From the confusion matrix we can see there are 30 instances total (10 + 7 + 5 + 8 = 30). According to the first column 15 were labeled as Cats (10 + 5 = 15), and according to the second column 15 were labeled as Dogs (7 + 8 = 15). We can also see that the model classified 17 instances as Cats (10 + 7 = 17) and 13 instances as Dogs (5 + 8 = 13).
Observed Accuracy is simply the number of instances that were classified correctly throughout the entire confusion matrix, i.e. the number of instances that were labeled as Cats via ground truth and then classified as Cats by the machine learning classifier, or labeled as Dogs via ground truth and then classified as Dogs by the machine learning classifier. To calculate Observed Accuracy, we simply add the number of instances that the machine learning classifier agreed with the ground truth label, and divide by the total number of instances. For this confusion matrix, this would be 0.6 ((10 + 8) / 30 = 0.6).
Before we get to the equation for the kappa statistic, one more value is needed: the Expected Accuracy. This value is defined as the accuracy that any random classifier would be expected to achieve based on the confusion matrix.
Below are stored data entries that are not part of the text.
(** X24. The blend of scenario 7 stores [min(sum, 256)] in a byte, so where
    the left and the right point of a start point coincide the point is
    blended twice with its colour and every channel at 255 comes out as 0.
    That is the case at the first step and at the last step of a race: after
    the clean-up and the three blends the whole strip is black. *)
Theorem race_starts_and_ends_dark (w : World) (start0 start1 start2 i : Z) :
  0 <= start0 < NUM_LEDS ->
  0 <= start1 < NUM_LEDS ->
  0 <= start2 < NUM_LEDS ->
  i = 0 \/ i = NUM_LEDS / 2 ->
  raceStep [start0; start1; start2] i w = Done tt (with_leds blankStrip w).
Proof.
  intros H0 H1 H2 Hi.
  assert (Hsame : forall start, 0 <= start < NUM_LEDS ->
            leftIndex start i = rightIndex start i
            /\ 0 <= rightIndex start i < NUM_LEDS).
  { intros start Hs. unfold leftIndex, rightIndex, NUM_LEDS in *.
    change (50 / 2) with 25 in Hi.
    rewrite !Z.rem_mod_nonneg by lia.
    split; [| apply Z.mod_pos_bound; lia].
    destruct Hi as [-> | ->].
    - replace (50 + start - 0) with (start + 0 + 1 * 50) by lia.
      rewrite Z.mod_add by lia. reflexivity.
    - f_equal. lia. }
  unfold raceStep, bind at 1, memsetLeds.
  set (v := with_leds blankStrip w).
  assert (Hturn : forall j start,
            0 <= start < NUM_LEDS ->
            arrayAt [start0; start1; start2] j v = Done start v ->
            (start <- arrayAt [start0; start1; start2] j ;;
             variant <- gets currentVariant ;;
             let color :=
               getStandardColor (Z.rem (wrap16 (variant + j))
                                   (NUM_STANDARD_COLORS - 1)) in
             blendLed (leftIndex start i) color ;;
             blendLed (rightIndex start i) color) v = Done tt v).
  { intros j start Hs Hat. rewrite (bind_done _ _ v start v Hat).
    unfold bind at 1, gets. cbv zeta.
    destruct (Hsame start Hs) as [-> Hrange].
    apply blendLed_twice; [reflexivity | exact Hrange]. }
  cbn [forLoop].
  rewrite (bind_done _ _ v tt v (Hturn 0 start0 H0 eq_refl)).
  rewrite (bind_done _ _ v tt v (Hturn (0 + 1) start1 H1 eq_refl)).
  rewrite (bind_done _ _ v tt v (Hturn (0 + 1 + 1) start2 H2 eq_refl)).
  reflexivity.
Qed.

Lemma race_starts_and_ends_dark_witness :
  raceStep [3; 20; 41] 0 (bench []) = Done tt (with_leds blankStrip (bench [])).
Proof.
  apply (race_starts_and_ends_dark (bench []) 3 20 41 0);
    unfold NUM_LEDS; try lia.
Defined.

(** ** Scenario 9: stacking colours *)

(** One block dropped by the inner loop of scenario 9: it lands on position
    [i]; the stack below is untouched and the strip above is black. *)
Lemma stackMove_lands (sleepFuel : nat) (color : CRGB) (i : Z) (count : nat) :
  0 <= i ->
  forall (j : Z) (w w' : World),
    j = i + Z.of_nat count - 1 -> j <= NUM_LEDS - 1 ->
    validSettings (ctl w) ->
    fullStrip w ->
    (forall k, i <= k < NUM_LEDS ->
       ledAt w k = if k =? j + 1 then color else mkCRGB 0 0 0) ->
    stackMove count sleepFuel color j w = Done false w' ->
    fullStrip w'
    /\ validSettings (ctl w')
    /\ currentScenario (ctl w') = currentScenario (ctl w)
    /\ currentVariant (ctl w') = currentVariant (ctl w)
    /\ (forall k, 0 <= k < i -> ledAt w' k = ledAt w k)
    /\ (forall k, i <= k < NUM_LEDS ->
          ledAt w' k = if k =? i then color else mkCRGB 0 0 0).
Proof.
  intros Hi. induction count as [| count IH];
    intros j w w' Hj Hmax Hv Hfull Habove Hrun.
  - inversion Hrun as [Hw]. rewrite <- Hw. clear Hrun Hw.
    replace (j + 1) with i in Habove by lia. auto 10.
  - unfold fullStrip in Hfull. cbn [stackMove] in Hrun.
    unfold NUM_LEDS in *. change (Z.to_nat 50) with 50%nat in Hfull.
    assert (Hclean : exists w1,
              (if negb (j =? 50 - 1) then setLed (j + 1) (mkCRGB 0 0 0)
               else ret tt) w = Done tt w1
              /\ length (leds w1) = 50%nat
              /\ ctl w1 = ctl w
              /\ forall k, 0 <= k < 50 ->
                   ledAt w1 k
                   = if k =? j + 1 then mkCRGB 0 0 0 else ledAt w k).
    { destruct (Z.eqb_spec j (50 - 1)) as [-> | Hne]; cbn [negb].
      - exists w. split; [reflexivity |]. split; [exact Hfull |].
        split; [reflexivity |]. intros k Hk.
        destruct (Z.eqb_spec k (50 - 1 + 1)); [lia | reflexivity].
      - eexists. split; [apply setLed_at; rewrite Hfull; lia |].
        cbn [leds with_leds ctl]. rewrite length_replaceAt.
        split; [exact Hfull |]. split; [reflexivity |].
        intros k Hk. apply ledAt_replaced; rewrite ?Hfull; lia. }
    destruct Hclean as (w1 & Hrun1 & Hlen1 & Hctl1 & Hleds1).
    rewrite (bind_done _ _ w tt w1 Hrun1) in Hrun.
    rewrite (bind_done _ _ w1 tt _
               (setLed_at w1 j color ltac:(rewrite Hlen1; lia))) in Hrun.
    set (w2 := with_leds (replaceAt (Z.to_nat j) color (leds w1)) w1) in Hrun.
    unfold bind at 1 in Hrun. unfold FastLED_show at 1 in Hrun.
    set (w3 := with_driver (PushFrame (leds w2) :: driver w2) w2) in Hrun.
    unfold bind at 1 in Hrun.
    assert (Hv3 : validSettings (ctl w3)) by (cbn; rewrite Hctl1; exact Hv).
    destruct (sleep sleepFuel 10 w3) as [[|] w4 | |] eqn:Hsleep;
      try discriminate Hrun.
    destruct (sleep_false_outcome w3 w4 sleepFuel 10 Hv3 Hsleep)
      as (_ & Hsc & Hvar & Hleds & Hv4 & _).
    assert (Hat4 : forall k, 0 <= k < 50 ->
              ledAt w4 k
              = if k =? j then color
                else if k =? j + 1 then mkCRGB 0 0 0 else ledAt w k).
    { intros k Hk. unfold ledAt at 1. rewrite Hleds.
      change (nth (Z.to_nat k) (leds w3) (mkCRGB 0 0 0)) with (ledAt w2 k).
      unfold w2. rewrite ledAt_replaced by (rewrite ?Hlen1; lia).
      destruct (k =? j); [reflexivity |]. apply Hleds1. exact Hk. }
    assert (Hfull4 : fullStrip w4).
    { unfold fullStrip. rewrite Hleds. cbn. rewrite length_replaceAt.
      exact Hlen1. }
    destruct (IH (j - 1) w4 w' ltac:(lia) ltac:(lia) Hv4 Hfull4) as
      (Hfull' & Hv' & Hsc' & Hvar' & Hbelow' & Habove'); [| exact Hrun |].
    + intros k Hk. rewrite Hat4 by lia.
      replace (j - 1 + 1) with j by lia.
      destruct (Z.eqb_spec k j); [reflexivity |].
      destruct (Z.eqb_spec k (j + 1)); [reflexivity |].
      rewrite Habove by lia.
      destruct (Z.eqb_spec k (j + 1)); [lia | reflexivity].
    + split; [exact Hfull' |]. split; [exact Hv' |].
      cbn in Hsc, Hvar. rewrite Hctl1 in Hsc, Hvar.
      split; [congruence |]. split; [congruence |].
      split; [| exact Habove'].
      intros k Hk. rewrite Hbelow' by lia. rewrite Hat4 by lia.
      destruct (Z.eqb_spec k j); [lia |].
      destruct (Z.eqb_spec k (j + 1)); [lia | reflexivity].
Qed.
The Expected Accuracy is directly related to the number of instances of each class (Cats and Dogs), along with the number of instances that the machine learning classifier agreed with the ground truth label. To calculate Expected Accuracy for our confusion matrix, first multiply the marginal frequency of Cats for one "rater" by the marginal frequency of Cats for the second "rater", and divide by the total number of instances. The marginal frequency for a certain class by a certain "rater" is just the sum of all instances the "rater" indicated were that class. In our case, 15 (10 + 5 = 15) instances were labeled as Cats according to ground truth, and 17 (10 + 7 = 17) instances were classified as Cats by the machine learning classifier. This results in a value of 8.5 (15 * 17 / 30 = 8.5). This is then done for the second class as well (and can be repeated for each additional class if there are more than 2). 15 (7 + 8 = 15) instances were labeled as Dogs according to ground truth, and 13 (8 + 5 = 13) instances were classified as Dogs by the machine learning classifier. This results in a value of 6.5 (15 * 13 / 30 = 6.5). The final step is to add all these values together, and finally divide again by the total number of instances, resulting in an Expected Accuracy of 0.5 ((8.5 + 6.5) / 30 = 0.5). In our example, the Expected Accuracy turned out to be 50%, as will always be the case when either "rater" classifies each class with the same frequency in a binary classification (both Cats and Dogs contained 15 instances according to ground truth labels in our confusion matrix).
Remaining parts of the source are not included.